Configure permission groups
Learn how to restrict access to apps and resources.
You can manage permission groups in the Permissions settings for your organization. You can use built-in permission groups or create your own custom groups.
Default groups
The default groups and permissions differ depending on the plan your organization uses. All pricing plans have Admin and All Users groups. Business and Enterprise plan users have more granular control over groups, and can create their own custom groups.
- Free and Team plans
- Business and Enterprise plans
The following built-in permission groups cannot be modified or removed, and the access levels cannot be changed.
| Group | Apps | Workflows | Agents | Resources |
|---|---|---|---|---|
| All Users | Edit | Edit | Edit | Own |
| Admin | Own | Own | Own | Own |
The following built-in permission groups cannot be modified or removed. These are preconfigured with default permission levels, which can be updated by an admin.
| Group | Apps | Workflows | Agents | Resources |
|---|---|---|---|---|
| All Users | None | None | None | None |
| Viewer | Use | Use | Use | Use |
| Editor | Edit | Edit | Edit | Own |
| Admin | Own | Own | Own | Own |
For organizations created before Retool version 3.259.0, the All Users group had Edit access to apps and workflows, and Use access to resources. Read more in the changelog entry.
Create a custom group
| Custom permission groups Availability | |||
|---|---|---|---|
| Cloud | Generally Available | ||
| Self-hosted Edge 3.33 or later | Generally Available | ||
| Self-hosted Stable 3.33 or later | Generally Available | ||
Click Add new members to add users to the group. You can search the list of users and select multiple users to add. Click Select all to select all users currently visible, then click Add to group.
To remove a user:
- Hover the cursor over the specified user.
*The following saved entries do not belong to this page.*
Definition llc_ig_flag_values : list tok := [(0, "Individual"%string); (LLC_IG, "Group"%string)].
Definition llc_supervisory_values : list tok := [(0, "Receiver Ready"%string); (1, "Receiver not Ready"%string); (2, "Reject"%string)].

Definition cisco_values : list tok :=
  [(PID_CISCO_CDP, "CDP"%string); (PID_CISCO_VTP, "VTP"%string); (PID_CISCO_DTP, "DTP"%string); (PID_CISCO_UDLD, "UDLD"%string);
   (PID_CISCO_PVST, "PVST"%string); (PID_CISCO_VLANBRIDGE, "VLAN Bridge"%string)].

Definition bridged_values : list tok :=
  [(PID_RFC2684_ETH_FCS, "Ethernet + FCS"%string); (PID_RFC2684_ETH_NOFCS, "Ethernet w/o FCS"%string); (PID_RFC2684_802_4_FCS, "802.4 + FCS"%string);
   (PID_RFC2684_802_4_NOFCS, "802.4 w/o FCS"%string); (PID_RFC2684_802_5_FCS, "Token Ring + FCS"%string);
   (PID_RFC2684_802_5_NOFCS, "Token Ring w/o FCS"%string); (PID_RFC2684_FDDI_FCS, "FDDI + FCS"%string); (PID_RFC2684_FDDI_NOFCS, "FDDI w/o FCS"%string);
   (PID_RFC2684_802_6_FCS, "802.6 + FCS"%string); (PID_RFC2684_802_6_NOFCS, "802.6 w/o FCS"%string); (PID_RFC2684_BPDU, "BPDU"%string)].

Definition oui_to_tok : list (Z * list tok) :=
  [(OUI_ENCAP_ETHER, ethertype_values); (OUI_CISCO_90, ethertype_values); (OUI_APPLETALK, ethertype_values); (OUI_CISCO, cisco_values);
   (OUI_RFC2684, bridged_values)].

Definition oui_to_struct_tok (orgcode : Z) : list tok :=
  match list_find (fun o => fst o = orgcode) oui_to_tok with Some (_, o) => snd o | None => [] end.

(** ** What is printed elsewhere *)

(** The addresses of the link layer, with the function that gives their text. *)
Record lladdr_info := mk_lladdr { addr_string : Z -> pr string; addr : Z }.

Class EtherPrinters := {
  atalk_print : Z -> Z -> pr unit; aarp_print : Z -> Z -> pr unit; ipx_print : Z -> Z -> pr unit; isoclns_print : Z -> Z -> pr unit;
  pppoe_print : Z -> Z -> pr unit; eap_print : Z -> Z -> pr unit; ppp_print : Z -> Z -> pr unit; mpcp_print : Z -> Z -> pr unit;
  slow_print : Z -> Z -> pr unit; cfm_print : Z -> Z -> pr unit; lldp_print : Z -> Z -> pr unit; nsh_print : Z -> Z -> pr unit;
  loopback_print : Z -> Z -> pr unit; mpls_print : Z -> Z -> pr unit; aoe_print : Z -> Z -> pr unit; stp_print : Z -> Z -> pr unit;
  dtp_print : Z -> Z -> pr unit; udld_print : Z -> Z -> pr unit; vtp_print : Z -> Z -> pr unit;
  msnlb_print : Z -> pr unit;
  decnet_print : Z -> Z -> Z -> pr unit; tipc_print : Z -> Z -> Z -> pr unit; cdp_print : Z -> Z -> Z -> pr unit;
  token_print : Z -> Z -> Z -> pr unit; fddi_print : Z -> Z -> Z -> pr unit;
  netbeui_print : Z -> Z -> Z -> pr unit;
  geonet_print : Z -> Z -> option lladdr_info -> pr unit; calm_fast_print : Z -> Z -> option lladdr_info -> pr unit;
  rrcp_print : Z -> Z -> option lladdr_info -> option lladdr_info -> pr unit;
  medsa_print : Z -> Z -> Z -> option lladdr_info -> option lladdr_info -> pr unit }.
- Click the ••• button to open the contextual menu.
- Select Remove from group.
Configure permission groups for a user
You can configure the permission group membership for individual users from the Users organization settings. This page lists all enabled users in your Retool organization and the permission groups to which they're a member. You can search and filter users with different criteria, such as name or last active.
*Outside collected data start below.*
(* ===== verification/Tools.v ===== *)
(** * The readers of the character devices

    Models [tools/dump-one.c], [tools/dump-multi.c] and [tools/look-tcp.c]: the
    polling loops that fetch sixteen slots at a time with [readv] and the
    printing of a slot. The kernel side of [poll] and [readv] is the ring
    ([Ring]); what the module writes between two iterations, the return value of
    [poll] and the signal flag are given per iteration. [None] is an access
    outside an array. *)
From stdpp Require Import base list numbers strings.
From Stdlib Require Import ZArith Lia Ascii.
From S2P Require Import Prelude Abi Cstring Ring State Chardev.

Open Scope Z_scope.

(** ** Printing a slot *)

Definition BULKNUM : nat := 16.
Definition ETHERTYPE_IP : Z := 0x0800.
Definition PROTO_TCP : Z := 6.

(** [%02x:%02x:...]. *)
Fixpoint mac_text (l : list Z) : string :=
  match l with
  | [] => EmptyString
  | [a] => hex_pad 2 a
  | a :: l' => hex_pad 2 a +:+ ":" +:+ mac_text l'
  end.

(** [inet_ntop(AF_INET, ...)] of the four bytes of an address. *)
Fixpoint inet_ntop4 (l : list Z) : string :=
  match l with
  | [] => EmptyString
  | [a] => dec a
  | a :: l' => dec a +:+ "." +:+ inet_ntop4 l'
  end.

(** The part of [parse_and_print] the two dump tools share: [struct ethhdr] at
    the start of [pkt], [struct iphdr] behind it. *)
Definition frame_text (pkt : list Z) : option string :=
  h_dest ← slice pkt 0 6; h_source ← slice pkt 6 6; h_proto ← slice pkt 12 2;
  let ty := be_val h_proto in
  let eth := mac_text h_source +:+ " -> " +:+ mac_text h_dest +:+ " Type 0x" +:+ hex_pad 4 ty +:+ " " in
  if negb (ty =? ETHERTYPE_IP) then Some eth
  else
    saddr ← slice pkt (14 + 12) 4; daddr ← slice pkt (14 + 16) 4;
    Some (eth +:+ inet_ntop4 saddr +:+ " -> " +:+ inet_ntop4 daddr).

Definition line_end : string := String (chr 10) EmptyString.

(** [parse_and_print] of [dump-one.c]. *)
Definition dump_one_print (slot : pval_slot) : option string :=
  t ← frame_text (s_pkt slot); Some (dec (s_tstamp slot) +:+ " " +:+ t +:+ line_end).

(** [parse_and_print] of [dump-multi.c]. *)
Definition dump_multi_print (prefix : string) (slot : pval_slot) : option string :=
  t ← frame_text (s_pkt slot); Some (prefix +:+ ": TS=" +:+ dec (s_tstamp slot) +:+ " " +:+ t +:+ line_end).

(** [snprintf] into an array of [size] characters. *)
Definition snprintf_to (size : Z) (text : string) : string := String.substring 0 (Z.to_nat (size - 1)) text.

(** [strncat(out, buf, n)] with [out] an array of [size] characters: at most [n]
    characters and a terminator are appended, wherever they fall. *)
Definition strncat (size : Z) (out buf : string) (n : Z) : option string :=
  let app := String.substring 0 (Z.to_nat n) buf in
  if slen out + slen app + 1 <=? size then Some (out +:+ app) else None.

(** A flag of [struct tcphdr], bit [i] of its fourteenth byte. *)
Definition tcp_flag (b i : Z) : string := dec (Z.land (Z.shiftr b i) 1).

(** [parse_and_print] of [look-tcp.c]. *)
Definition look_tcp_print (prefix : string) (slot : pval_slot) : option string :=
  let pkt := s_pkt slot in
  h_proto ← slice pkt 12 2;
  let ty := be_val h_proto in
  let out := snprintf_to 256 (prefix +:+ " TS=" +:+ dec (s_tstamp slot) +:+ " PKTLEN=" +:+ dec (s_pktlen slot)
                              +:+ " ETHER_TYPE=0x" +:+ hex_pad 4 ty +:+ " ") in
  if negb (ty =? ETHERTYPE_IP) then Some (out +:+ line_end)
  else
    protocol ← pkt !! (14 + 9)%nat;
    let buf := snprintf_to 256 ("IP_PROTO=" +:+ dec protocol +:+ " ") in
    out ← strncat 256 out buf 256;
    if negb (protocol =? PROTO_TCP) then Some (out +:+ line_end)
    else
      vihl ← pkt !! 14%nat;
      fl ← pkt !! Z.to_nat (14 + Z.shiftl (Z.land vihl 0x0F) 2 + 13);
      let buf := snprintf_to 256 ("SYN=" +:+ tcp_flag fl 1 +:+ " ACK=" +:+ tcp_flag fl 4 +:+ " PSH=" +:+ tcp_flag fl 3
                                  +:+ " RST=" +:+ tcp_flag fl 2 +:+ " FIN=" +:+ tcp_flag fl 0) in
      out ← strncat 256 out buf 256;
      Some (out +:+ line_end).

(** ** The loops *)

(** [memset] of the array of slots. *)
Definition zero_slots : list (list Z) := replicate BULKNUM (replicate (Z.to_nat sizeof_pval_slot) 0).

(** [readv] overwrites the start of the buffers it fills. *)
Fixpoint store_bufs (slots out : list (list Z)) : list (list Z) :=
  match slots, out with
  | s :: slots', o :: out' => (o ++ drop (length o) s) :: store_bufs slots' out'
  | _, _ => slots
  end.

(** [for (n = 0; n < ret; n++) parse_and_print(&slots[n])]. *)
Fixpoint print_slots (parse : pval_slot -> option string) (ret : nat) (slots : list (list Z)) : option (list string) :=
  match ret with
  | O => Some []
  | S k =>
      match slots with
      | [] => None
      | b :: slots' =>
          slot ← pval_slot_of_bytes b; line ← parse slot; lines ← print_slots parse k slots'; Some (line :: lines)
      end
  end.

(** [revents] for [POLLIN] requested, from the mask of [pval_file_poll]. *)
Definition revents (r : pval_ring) : Z := Z.land (if ring_emtpy r then 0 else Z.lor POLLIN POLLRDNORM) POLLIN.

(** The body of the loop after [poll]: [if (!x.revents & POLLIN) continue], where
    the negation binds stronger, then [readv] and the printing. *)
Definition dump_round (parse : pval_slot -> option string) (r : pval_ring) (slots : list (list Z))
  : option (pval_ring * list (list Z) * list string) :=
  if negb (Z.land (if revents r =? 0 then 1 else 0) POLLIN =? 0) then Some (r, slots, [])
  else
    '(ret, r', out) ← pval_file_read_iter r true (replicate BULKNUM sizeof_pval_slot);
    let slots := store_bufs slots out in
    if ret <? 0 then Some (r', slots, [])
    else lines ← print_slots parse (Z.to_nat ret) slots; Some (r', slots, lines).

(** One iteration as its environment sees it: what the module wrote since the
    last one, the signal flag and the value of [poll]. *)
Record tick (skb : Type) := mk_tick { t_writes : list skb; t_signal : bool; t_poll : Z }.
Arguments mk_tick {skb} _ _ _.
Arguments t_writes {skb} _.
Arguments t_signal {skb} _.
Arguments t_poll {skb} _.

Inductive ended := Running | OpenFailed | Signalled | PollFailed.

Section Loops.
Context {skb : Type} `{SkbView skb}.

(** The loop of [dump_thread] in [dump-multi.c] and [look-tcp.c]; with
    [on_signal] false, the loop of [main] in [dump-one.c]. *)
Fixpoint dump_loop (on_signal : bool) (parse : pval_slot -> option string) (r : pval_ring) (slots : list (list Z))
    (ticks : list (tick skb)) : option (ended * pval_ring * list string) :=
  match ticks with
  | [] => Some (Running, r, [])
  | t :: ticks' =>
      '(r1, _) ← ring_run r (Write <$> t_writes t);
      if on_signal && t_signal t then Some (Signalled, r1, [])
      else if t_poll t <? 0 then Some (PollFailed, r1, [])
      else
        '(r2, slots', lines) ← dump_round parse r1 slots;
        '(e, r3, lines') ← dump_loop on_signal parse r2 slots' ticks';
        Some (e, r3, lines ++ lines')
  end.

(** [dump_thread]; [open_ok] is the success of [open] on its path. *)
Definition dump_thread (parse : string -> pval_slot -> option string) (path : string) (open_ok : bool) (r : pval_ring)
    (ticks : list (tick skb)) : option (ended * pval_ring * list string) :=
  if negb open_ok then Some (OpenFailed, r, []) else dump_loop true (parse path) r zero_slots ticks.

(** [main] of [dump-one.c]: the return value, or the state of the loop. *)
Definition dump_one_main (argv : list string) (open_ok : bool) (r : pval_ring) (ticks : list (tick skb))
  : option (Z + (ended * pval_ring * list string)) :=
  if Z.of_nat (length argv) <? 2 then Some (inl (-1))
  else if negb open_ok then Some (inl (-1))
  else x ← dump_loop false dump_one_print r zero_slots ticks; Some (inr x).
End Loops.

Definition PATH_MAX : Z := 4096.
Definition MAX_THREADS : nat := 32.

(** [strncpy(tb->path, path, PATH_MAX)] followed by the thread's use of the array
    as a string: without room for the terminator that use leaves the array. *)
Definition thread_path (path : string) : option string := if slen path <? PATH_MAX then Some path else None.

(** The loop of [main] that starts a thread per path in arrays of [MAX_THREADS]:
    the paths of the threads started and the value of the [pthread_create] that
    failed. [create n] is the value of the [n]th call. *)
Fixpoint start_threads (create : nat -> Z) (n : nat) (paths : list string) : option (option Z * list string) :=
  match paths with
  | [] => Some (None, [])
  | p :: paths' =>
      if (MAX_THREADS <=? n)%nat then None
      else
        path ← thread_path p;
        if negb (create n =? 0) then Some (Some (create n), [])
        else '(err, ts) ← start_threads create (S n) paths'; Some (err, path :: ts)
  end.

(** [main] of [dump-multi.c] and [look-tcp.c]: its return value and the threads
    it started. *)
Definition dump_multi_main (create : nat -> Z) (signal_ok : bool) (argv : list string) : option (Z * list string) :=
  if Z.of_nat (length argv) <? 2 then Some (-1, [])
  else
    '(err, ts) ← start_threads create 0 (tail argv);
    Some (match err with Some ret => ret | None => if signal_ok then 0 else -1 end, ts).

(** ** Printing is inside the slot *)

Lemma slice_total (l : list Z) i n : (i + n <= length l)%nat -> is_Some (slice l i n).
Proof. intros. unfold slice. rewrite (proj2 (Nat.leb_le _ _)) by done. by eexists. Qed.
Select a user from the list to display their details. The Permissions section lists the groups they belong to, along with the apps, resources, and workflows they can access.
Click Groups to modify group membership. You can add groups to the list by entering the group name. The groups list autocompletes and also presents a dropdown menu of lists to select.
Configure access rules for a permission group
Permission groups use access rules that determine the apps, resources configuration, and workflows that members can access. Access rules can also apply to folders in which these are organized.
Select the Apps, Resources, Workflows, or Agents tab to configure their respective access rules. The Select type option enables you to define specific access by configuring access individually, or apply Use all, Edit all, or Own all.
Folder permissions are inherited. Giving a user Edit access to a folder will also give that user Edit access to all of the items within that folder.
Control access to resource environments
| Per-environment permissions Availability | |||
|---|---|---|---|
| Cloud | Generally Available | ||
| Self-hosted Edge 3.312 or later | Generally Available | ||
| Self-hosted Stable 3.330 or later | Generally Available | ||
Admins for organizations on the Business or Enterprise plan can configure different access levels to resource environments in the Permissions tab. This is useful if you need to restrict access to production data but still want to allow access to other environments, such as staged data.
Access to resources and their environments are controlled by the Select access type option. To configure different access for a resource's environments, you must first set this to Define specific resource access. Once set, select a resource and click ▶︎ to reveal per-environment access control. You can then change the individual permissions for that resource's environments.
Configure per-environment access for a resource.